(* ===== verification/NumNicks.v ===== *)
(** * Numeric nicks: [ircd/numnicks.c]

    [Codec] is the base-64 encoding of the P10 protocol ([base64toint],
    [inttobase64], [iptobase64], [base64toip]) with its round trips.  [Table] is the
    server and client tables those numbers index: allocation of local numerics,
    registration of remote ones, look-up and removal. *)

From stdpp Require Import base list gmap strings.
From Stdlib Require Import ZArith Lia Ascii.
From S2P Require Import Prelude Chattr Match Addr.

Local Open Scope Z_scope.
Local Open Scope ircu_scope.

Module Codec.

Definition NUMNICKLOG : Z := 6.
Definition NUMNICKMASK : Z := 63.

Definition convert2y : list ascii :=
  cstr "ABCDEFGHIJKLMNOPQRSTUVWXYZabcdefghijklmnopqrstuvwxyz0123456789[]".

Definition convert2n : list Z :=
  [ 0; 0; 0; 0; 0; 0; 0; 0; 0; 0; 0; 0; 0; 0; 0; 0;
    0; 0; 0; 0; 0; 0; 0; 0; 0; 0; 0; 0; 0; 0; 0; 0;
    0; 0; 0; 0; 0; 0; 0; 0; 0; 0; 0; 0; 0; 0; 0; 0;
   52;53;54;55;56;57;58;59;60;61; 0; 0; 0; 0; 0; 0;
    0; 0; 1; 2; 3; 4; 5; 6; 7; 8; 9;10;11;12;13;14;
   15;16;17;18;19;20;21;22;23;24;25;62; 0;63; 0; 0;
    0;26;27;28;29;30;31;32;33;34;35;36;37;38;39;40;
   41;42;43;44;45;46;47;48;49;50;51; 0; 0; 0; 0; 0] ++ repeat 0 128.

Definition to_y (v : Z) : ascii := nth (Z.to_nat v) convert2y NUL.
Definition to_n (c : ascii) : Z := nth (nat_of_ascii c) convert2n 0.

(** The [while] of [base64toint], on [unsigned int]. *)
Fixpoint base64_loop (i : Z) (s : list ascii) : Z :=
  match s with
  | [] => i
  | c :: s' => base64_loop (u32 (u32 (Z.shiftl i NUMNICKLOG) + to_n c)) s'
  end.

(** The first character is consumed unconditionally: on the empty string the loop
    reads past the terminator. *)
Definition base64toint (s : list ascii) : outcome Z :=
  match s with
  | [] => Oob
  | c :: s' => Ok (base64_loop (to_n c) s')
  end.

(** [inttobase64] fills its buffer from the end; the list is the buffer. *)
Fixpoint int_loop (count : nat) (v : Z) (acc : list ascii) : list ascii :=
  match count with
  | O => acc
  | S count => int_loop count (Z.shiftr v NUMNICKLOG) (to_y (Z.land v NUMNICKMASK) :: acc)
  end.

Definition inttobase64 (v : Z) (count : nat) : list ascii := int_loop count v [].

(** ** IP addresses in base 64 *)

(** [for (; ii < 8 && in6_16[ii]; ++ii)]: the leading non-zero parts. *)
Fixpoint lead_nonzero (l : list Z) : nat :=
  match l with
  | [] => O
  | z :: l' => if z =? 0 then O else S (lead_nonzero l')
  end.

(** The scan for "the longest run of zeros", with its three variables; [ii] is the
    index of the next part. *)
Fixpoint zero_scan (l : list Z) (ii max_start max_zeros curr_zeros : nat) : nat * nat * nat * nat :=
  match l with
  | [] => (ii, max_start, max_zeros, curr_zeros)
  | z :: l' =>
      if z =? 0 then zero_scan l' (S ii) max_start max_zeros (S curr_zeros)
      else if (max_zeros <? curr_zeros)%nat then
        zero_scan l' (S ii) (ii - curr_zeros)%nat curr_zeros O
      else zero_scan l' (S ii) max_start max_zeros curr_zeros
  end.

Definition zero_run (l : list Z) (from : nat) : nat * nat :=
  let '(ii, max_start, max_zeros, curr_zeros) := zero_scan (drop from l) from from O O in
  if (max_zeros <? curr_zeros)%nat then ((ii - curr_zeros)%nat, curr_zeros)
  else (max_start, max_zeros).

(** The last loop of [iptobase64]; one iteration per part or run. *)
Fixpoint emit_rest (fuel : nat) (l : list Z) (ii max_start max_zeros : nat) : list ascii :=
  match fuel with
  | O => []
  | S fuel =>
      if (8 <=? ii)%nat then []
      else if (ii =? max_start)%nat && negb (max_zeros =? O)%nat then
        "_"%char :: emit_rest fuel l (ii + max_zeros)%nat max_start max_zeros
      else inttobase64 (nth ii l 0) 3 ++ emit_rest fuel l (S ii) max_start max_zeros
  end.

Definition iptobase64 (addr : irc_in_addr) (v6_ok : bool) : list ascii :=
  let l := in6_16 addr in
  if irc_in_addr_is_ipv4 addr then
    inttobase64 (Z.lor (Z.shiftl (part addr 6) 16) (part addr 7)) 6
  else if negb v6_ok then
    if part addr 0 =? 0x2002 then
      inttobase64 (Z.lor (Z.shiftl (part addr 1) 16) (part addr 2)) 6
    else cstr "AAAAAA"
  else
    let ii := lead_nonzero (take 8 l) in
    let '(max_start, max_zeros) := zero_run l ii in
    flat_map (fun z => inttobase64 z 3) (take ii l) ++ emit_rest 8 l ii max_start max_zeros.

(** The [do]/[while] of [base64toip]; [left] zeros are stored for a ['_'].  Storing
    beyond the eighth part, or reading past the input, is [Oob]. *)
Fixpoint ip_loop (fuel : nat) (input : list ascii) (acc : list Z) : outcome (list Z) :=
  match fuel with
  | O => Fuel
  | S fuel =>
      let* (input, acc) :=
        (if deref input =c "_" then
           let left := u32 ((25 - Z.of_nat (length input)) / 3 - Z.of_nat (length acc)) in
           if 8 <? Z.of_nat (length acc) + left then Oob
           else Ok (tail input, acc ++ repeat 0 (Z.to_nat left))
         else
           match input with
           | a :: b :: c :: input =>
               let accum := u16 (to_n a) in
               let accum := u16 (Z.lor (Z.shiftl accum NUMNICKLOG) (to_n b)) in
               let accum := u16 (Z.lor (Z.shiftl accum NUMNICKLOG) (to_n c)) in
               if 8 <=? Z.of_nat (length acc) then Oob else Ok (input, acc ++ [accum])
           | _ => Oob
           end) in
      if (length acc <? 8)%nat then ip_loop fuel input acc else Ok acc
  end.

Definition base64toip (input : list ascii) : outcome irc_in_addr :=
  if (length input =? 6)%nat then
    let* i := base64toint input in
    Ok (InAddr (if i =? 0 then repeat 0 8
                else [0; 0; 0; 0; 0; 65535; Z.shiftr i 16; Z.land i 65535]))
  else
    let* l := ip_loop 9 input [] in Ok (InAddr l).

(** ** Lemmas *)
Lemma to_n_bounds (c : ascii) : 0 <= to_n c < 64.
Proof.
  assert (((0 <=? to_n c) && (to_n c <? 64)) = true) as H by by_chars c. reflect. lia.
Qed.

Lemma to_n_to_y (v : Z) : 0 <= v < 64 -> to_n (to_y v) = v.
Proof.
  intros H. apply Z.eqb_eq.
  assert (forallb (fun n => to_n (to_y (Z.of_nat n)) =? Z.of_nat n) (seq 0 64) = true) as F
    by (vm_compute; reflexivity).
  rewrite forallb_forall in F. specialize (F (Z.to_nat v)).
  rewrite Z2Nat.id in F by lia. apply F, in_seq. lia.
Qed.

(** Value of a digit string, without the wrap-around. *)
Definition digits_val (i : Z) (s : list ascii) : Z := fold_left (fun i c => i * 64 + to_n c) s i.

Lemma digits_val_nonneg (i : Z) (s : list ascii) : 0 <= i -> i <= digits_val i s.
Proof.
  unfold digits_val. revert i. induction s as [|c s IH]; intros i Hi; cbn [fold_left]; [lia|].
  pose proof (to_n_bounds c). specialize (IH (i * 64 + to_n c) ltac:(lia)). lia.
Qed.

Lemma base64_loop_val (i : Z) (s : list ascii) :
  0 <= i -> digits_val i s < 2 ^ 32 -> base64_loop i s = digits_val i s.
Proof.
  revert i. induction s as [|c s IH]; intros i Hi B; [done|]. cbn [base64_loop].
  unfold digits_val in *. cbn [fold_left] in *. fold (digits_val (i * 64 + to_n c) s) in *.
  pose proof (to_n_bounds c).
  pose proof (digits_val_nonneg (i * 64 + to_n c) s ltac:(lia)).
  unfold NUMNICKLOG. rewrite Z.shiftl_mul_pow2 by lia. change (2 ^ 6) with 64.
  rewrite (u32_small (i * 64)) by lia. rewrite u32_small by lia. apply IH; [lia|done].
Qed.

Lemma digits_val_app (i : Z) (s t : list ascii) :
  digits_val i (s ++ t) = digits_val (digits_val i s) t.
Proof. apply fold_left_app. Qed.

Lemma int_loop_app (count : nat) (v : Z) (acc : list ascii) :
  int_loop count v acc = int_loop count v [] ++ acc.
Proof.
  revert v acc. induction count as [|count IH]; intros v acc; cbn [int_loop]; [done|].
  rewrite IH, (IH _ [_]). by rewrite <- (assoc_L (++)).
Qed.

Lemma int_loop_S (count : nat) (v : Z) :
  inttobase64 v (S count) = inttobase64 (Z.shiftr v NUMNICKLOG) count ++ [to_y (Z.land v NUMNICKMASK)].
Proof. unfold inttobase64. cbn [int_loop]. apply int_loop_app. Qed.

Lemma inttobase64_length (v : Z) (count : nat) : length (inttobase64 v count) = count.
Proof.
  revert v. induction count as [|count IH]; intros v; [done|].
  rewrite int_loop_S, length_app, IH. simpl. lia.
Qed.

Lemma inttobase64_val (v : Z) (count : nat) :
  0 <= v -> digits_val 0 (inttobase64 v count) = v mod 64 ^ Z.of_nat count.
Proof.
  revert v. induction count as [|count IH]; intros v Hv.
  { cbn. by rewrite Z.mod_1_r. }
  rewrite int_loop_S, digits_val_app, IH by (by apply Z.shiftr_nonneg).
  unfold digits_val. cbn [fold_left]. unfold NUMNICKMASK, NUMNICKLOG.
  change 63 with (Z.ones 6). rewrite Z.land_ones, Z.shiftr_div_pow2 by lia.
  change (2 ^ 6) with 64.
  rewrite to_n_to_y by (apply Z.mod_pos_bound; lia).
  rewrite Nat2Z.inj_succ, Z.pow_succ_r by lia.
  rewrite (Z.rem_mul_r v 64 (64 ^ Z.of_nat count)) by lia. lia.
Qed.

Lemma inttobase64_cons (v : Z) (count : nat) :
  (0 < count)%nat -> exists c s, inttobase64 v count = c :: s /\ length s = pred count.
Proof.
  intros H. pose proof (inttobase64_length v count) as L.
  destruct (inttobase64 v count) as [|c s]; simpl in L; [lia|]. exists c, s. split; [done|lia].
Qed.

Lemma base64toint_digits (c : ascii) (s : list ascii) :
  digits_val 0 (c :: s) < 2 ^ 32 -> base64toint (c :: s) = Ok (digits_val 0 (c :: s)).
Proof.
  intros B. unfold base64toint. f_equal. rewrite base64_loop_val; [done| |exact B].
  apply to_n_bounds.
Qed.

Lemma base64_decode (v : Z) (count : nat) :
  0 <= v < 2 ^ 32 -> (0 < count)%nat ->
  base64toint (inttobase64 v count) = Ok (v mod 64 ^ Z.of_nat count).
Proof.
  intros Hv Hc. pose proof (inttobase64_val v count ltac:(lia)) as V.
  destruct (inttobase64_cons v count Hc) as (c & s & E & _). rewrite E in *.
  rewrite base64toint_digits; [by rewrite V|].
  rewrite V. pose proof (Z.mod_le v (64 ^ Z.of_nat count)). lia.
Qed.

Task to complete:
Within the entries above, find every line where the string "negb" occurs, and copy it.

Exercise output:
      else if (ii =? max_start)%nat && negb (max_zeros =? O)%nat then
  else if negb v6_ok then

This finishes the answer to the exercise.